The Virology Unit of Institut Pasteur du Cambodge hosted a one-week training course entitled “Laboratory training on arbovirus neutralization techniques for the purpose of serological diagnostic” from 19 to 23 September 2022. Typical arthropod-borne viruses (arboviruses) like dengue, Japanese encephalitis and Chikungunya viruses pose a major public health threat in Southeast Asia. Increasing the capability of more and more laboratories to perform serological diagnostic for these pathogens strengthens the overall capacity to detect and investigate disease outbreaks in the whole region.

 

The aim of this course was to provide to the trainees all necessary essentials of classical arbovirus neutralization techniques (using live virus) so that they are able to establish this assay in their laboratories afterwards.
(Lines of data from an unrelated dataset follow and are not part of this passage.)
(* ===== verification/App.v ===== *)
(** * The process behind the HTTP API

    [asset_store_core/api/app.py]: [App], the state [create_app] builds and the
    routes share (the guard with its registry and object store, the bearer
    capabilities, the token buckets, the upload gate, and the counters that outlive
    a request), the choice of backends at start-up, and the dependencies that
    authenticate a request.  Log lines and request metrics are not modelled. *)

From S2P Require Import Prelude Errors Python Effects Paths Models Retention Sha256 Registry Codec AdminQuery Admin Capabilities ObjectStore Guard ServiceIdentity Admission IssuanceRate.
From Stdlib Require Import SpecFloat.

(** ** The process *)

Record App (O : Type) := mk_app {
  ap_guard : Guard Registry O;
  ap_credentials : ServiceCredentialStore;
  ap_capabilities : CapabilityStore;
  ap_rate : IssuanceRateLimiter;
  ap_uploads : WorkAdmission;
  ap_max_upload_bytes : Z;
  ap_issued : gmap (string * string) Z;
  ap_fill_ratio : gmap string spec_float;
  ap_actions : gmap (string * string) Z
}.
Arguments mk_app {O}.
Arguments ap_guard {O}.
Arguments ap_credentials {O}.
Arguments ap_capabilities {O}.
Arguments ap_rate {O}.
Arguments ap_uploads {O}.
Arguments ap_max_upload_bytes {O}.
Arguments ap_issued {O}.
Arguments ap_fill_ratio {O}.
Arguments ap_actions {O}.

Section Fields.
Context {O : Type}.
Implicit Types (x : App O).

#[export] Instance replace_ap_guard : Replace (@ap_guard O) := λ v x,
  mk_app v (ap_credentials x) (ap_capabilities x) (ap_rate x) (ap_uploads x) (ap_max_upload_bytes x) (ap_issued x)
    (ap_fill_ratio x) (ap_actions x).
#[export] Instance replace_ap_capabilities : Replace (@ap_capabilities O) := λ v x,
  mk_app (ap_guard x) (ap_credentials x) v (ap_rate x) (ap_uploads x) (ap_max_upload_bytes x) (ap_issued x)
    (ap_fill_ratio x) (ap_actions x).
#[export] Instance replace_ap_rate : Replace (@ap_rate O) := λ v x,
  mk_app (ap_guard x) (ap_credentials x) (ap_capabilities x) v (ap_uploads x) (ap_max_upload_bytes x) (ap_issued x)
    (ap_fill_ratio x) (ap_actions x).
#[export] Instance replace_ap_uploads : Replace (@ap_uploads O) := λ v x,
  mk_app (ap_guard x) (ap_credentials x) (ap_capabilities x) (ap_rate x) v (ap_max_upload_bytes x) (ap_issued x)
    (ap_fill_ratio x) (ap_actions x).
#[export] Instance replace_ap_issued : Replace (@ap_issued O) := λ v x,
  mk_app (ap_guard x) (ap_credentials x) (ap_capabilities x) (ap_rate x) (ap_uploads x) (ap_max_upload_bytes x) v
    (ap_fill_ratio x) (ap_actions x).
#[export] Instance replace_ap_fill_ratio : Replace (@ap_fill_ratio O) := λ v x,
  mk_app (ap_guard x) (ap_credentials x) (ap_capabilities x) (ap_rate x) (ap_uploads x) (ap_max_upload_bytes x) (ap_issued x)
    v (ap_actions x).
#[export] Instance replace_ap_actions : Replace (@ap_actions O) := λ v x,
  mk_app (ap_guard x) (ap_credentials x) (ap_capabilities x) (ap_rate x) (ap_uploads x) (ap_max_upload_bytes x) (ap_issued x)
    (ap_fill_ratio x) v.
End Fields.

(** ** Start-up *)

(** [create_app(registry=..., store=..., credentials=...)] in the environment [env],
    with the reading [now] of the monotonic clock. *)
Definition create_app {O} (env : gmap string string) (registry : option Registry) (store : O)
    (credentials : option ServiceCredentialStore) (now : spec_float) : res (App O) :=
  registry ← match registry with Some r => mret r | None => new_registry None end;
  credentials ← match credentials with Some c => mret c | None => from_env env end;
  max_upload_bytes ← match py_int (default "52428800" (env !! "ASSET_STORE_MAX_UPLOAD_BYTES")) with
                     | Some z => mret z
                     | None => Err PyValueError
                     end;
  _ ← (if max_upload_bytes <=? 0 then Err ValidationError else mret tt);
  max_capabilities ← match py_int (default "10000" (env !! "ASSET_STORE_MAX_CAPABILITIES")) with
                     | Some z => mret z
                     | None => Err ValidationError
                     end;
  capabilities ← new_capability_store max_capabilities;
  per_minute ← positive_limit_from_env (env !! "ASSET_STORE_CAPABILITY_RATE_PER_MINUTE") 120;
  burst ← positive_limit_from_env (env !! "ASSET_STORE_CAPABILITY_RATE_BURST") 20;
  rate ← new_rate_limiter (elements (service_ids credentials)) per_minute burst now;
  inflight ← positive_limit_from_env (env !! "ASSET_STORE_MAX_INFLIGHT_UPLOADS") 4;
  uploads ← new_admission inflight;
  mret (mk_app (mk_guard registry store ∅ ∅ ∅) credentials capabilities rate uploads max_upload_bytes ∅ ∅ ∅).

(** [_require_env(name)] *)
Definition require_env (env : gmap string string) (name : string) : res string :=
  match env !! name with
  | Some value => if decide (value = "") then Err PyRuntimeError else mret value
  | None => Err PyRuntimeError
  end.

(** The backends [create_app_from_env] chooses: [S3ObjectStore] with its settings or
    [LocalObjectStore]; the DSN of [PostgresAssetRegistry] or the registry in memory. *)
Inductive StoreChoice := UseS3 (endpoint region access_key secret_key : string) | UseLocal.

Definition backends_from_env (env : gmap string string)
    : res (StoreChoice * ServiceCredentialStore * option string) :=
  store ← match given (env !! "ASSET_STORE_S3_ENDPOINT") with
          | Some endpoint =>
              access_key ← require_env env "ASSET_STORE_S3_ACCESS_KEY";
              secret_key ← require_env env "ASSET_STORE_S3_SECRET_KEY";
              mret (UseS3 endpoint (default "garage" (env !! "ASSET_STORE_S3_REGION")) access_key secret_key)
          | None => mret UseLocal
          end;
  credentials ← from_env env;
  mret (store, credentials, given (env !! "ASSET_STORE_PG_DSN")).

(** [f(await m)] *)
#[export] Instance M_fmap (S : Type) : FMap (M S) := λ A B f m, a ← m; mret (f a).

(** ** Dependencies *)

Definition CAPABILITY_SCHEME : string := "capability".
Definition SERVICE_SCHEME : string := "service".

(** [f"cap-{uuid4().hex}"]: the identifier without its dashes. *)
Definition uuid_hex (uuid : string) : string := foldr String.append "" (split_on "-" uuid).

Section App.
Context {E : Env} {D : DumpFilters} {O : Type} `{!ObjectStoreBackend O}.

Abbreviation AM := (M (App O)).

Definition ap_registry (x : App O) : Registry := g_registry (ap_guard x).
Definition set_ap_guard (g : Guard Registry O) (x : App O) : App O := x <| ap_guard := g |>.
Definition set_ap_registry (r : Registry) (x : App O) : App O := set_ap_guard (Guard.set_registry r (ap_guard x)) x.
Definition set_ap_capabilities (s : CapabilityStore) (x : App O) : App O := x <| ap_capabilities := s |>.
Definition set_ap_uploads (w : WorkAdmission) (x : App O) : App O := x <| ap_uploads := w |>.

(** The console's view of the process. *)
Definition ap_console (x : App O) : Console := mk_console (ap_registry x) (ap_actions x).
Definition set_ap_console (c : Console) (x : App O) : App O :=
  (set_ap_registry (co_registry c) x) <| ap_actions := co_actions c |>.

(** The capabilities, and the registry the grants are audited in. *)
Definition ap_grants (x : App O) : CapabilityStore * Registry := (ap_capabilities x, ap_registry x).
Definition set_ap_grants (g : CapabilityStore * Registry) (x : App O) : App O :=
  set_ap_capabilities g.1 (set_ap_registry g.2 x).

Definition on_guard {A} (m : M (Guard Registry O) A) : AM A := zoom ap_guard set_ap_guard m.
Definition on_app_registry {A} (m : M Registry A) : AM A := zoom ap_registry set_ap_registry m.
Definition on_console {A} (m : M Console A) : AM A := zoom ap_console set_ap_console m.

(** [require_capability]: the token of the [authorization] header, empty when there is
    none, names a live capability. *)
Definition bearer_token (authorization : string) : res string :=
  let '(scheme, _, token) := partition_on " " authorization in
  if bool_decide (lower scheme ≠ CAPABILITY_SCHEME) || bool_decide (strip token = "") then Err CapabilityDeniedError
  else mret (strip token).

Definition require_capability (authorization : string) : AM Capability :=
  token ← of_res (bearer_token authorization);
  capability ← zoom ap_capabilities set_ap_capabilities (get_capability token);
  match capability with Some capability => mret capability | None => raise CapabilityDeniedError end.

(** [require_service_identity] *)
Definition service_identity (credentials : ServiceCredentialStore) (authorization : string) : res string :=
  let '(scheme, _, token) := partition_on " " authorization in
  if bool_decide (lower scheme ≠ SERVICE_SCHEME) || bool_decide (strip token = "") then Err ServiceAuthError
  else
    let '(service_id, sep, secret) := partition_on ":" (strip token) in
    if negb sep then Err ServiceAuthError else authenticate credentials service_id secret.

Definition require_service_identity (authorization : string) : AM string :=
  x ← get_state;
  of_res (service_identity (ap_credentials x) authorization).

Definition require_admin (authorization : string) : AM string :=
  caller ← require_service_identity authorization;
  raise_if (bool_decide (caller ≠ "admin")) CapabilityDeniedError ;;
  mret caller.

(** [claimed] is the body's [caller_service_id], if the request has one: no body is
    read for a [GET]. *)
Definition require_legacy_admin (authorization : string) (claimed : option json) : AM string :=
  caller ← require_admin authorization;
  raise_if match claimed with
           | Some (JStr name) => bool_decide (name ≠ caller)
           | Some _ => true
           | None => false
           end CapabilityDeniedError ;;
  mret caller.

(** A constraint on parameters or body that fails. *)
Definition validated (ok : bool) : AM unit := raise_if (negb ok) RequestValidationError.

Definition observe_bucket_fill (space : string) : AM unit :=
  quota ← on_app_registry (get_bucket_quota space);
  match bq_quota_bytes quota with
  | Some bytes =>
      if bytes <=? 0 then mret tt
      else
        ratio ← of_res (int_true_div (bq_used_bytes quota) bytes);
        modify (λ x, x <| ap_fill_ratio := <[bq_space quota := ratio]> (ap_fill_ratio x) |>)
  | None => mret tt
  end.
End App.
As the Virology Unit of IPC is also an EU-approved laboratory for rabies serology for vaccinated pet animals, the participants also got a demonstration of the rabies virus neutralization test. Like many Pasteur-organized courses, this was a hybrid course including not only lecturing on the theoretical principles but also practical training. This training was the first international course held at the IPC since the end of travel restrictions related to the COVID-19 pandemic. Overall, six scientists attended this course, two coming from the One Health Collaborating Center of the Universitas Gadjah Mada (Yogyakarta, Indonesia), two from the Faculty of Veterinary Technology of the Kasetsart University (Bangkok, Thailand) and two from the Rabies group from Institut Pasteur du Laos (Vientiane, Lao PDR).

 

This course, organized as part of two projects carried out in collaboration between Cirad and Institut Pasteur du Cambodge: the DogZooSEA and the SEA-Dog-SEA (Socio-Ecological Approach of Dog-borne zoonotic diseases in South East Asia projects, which both support research and laboratory capacities on dog-associated zoonotic diseases. The DogZooSea project funded by the French Ministry of Europe and Foreign Affairs through Agence Universitaire de la Francophonie (AUF) through the Solidarity Fund for Innovative Projects (FSPI) program “One Health in practice in South-East Asia”. The SEA-Dog-SEA project, which associates Gadjah Mada, Kasetsart and Liège (Belgium) universities with CIRAD, is funded through the Southeast Asia – Europe Joint Funding Scheme for Research and Innovation (ANR-19-ASIE-0002).  

 

The exchanges and the connections made throughout the course will lead to further knowledge transfers and cooperation.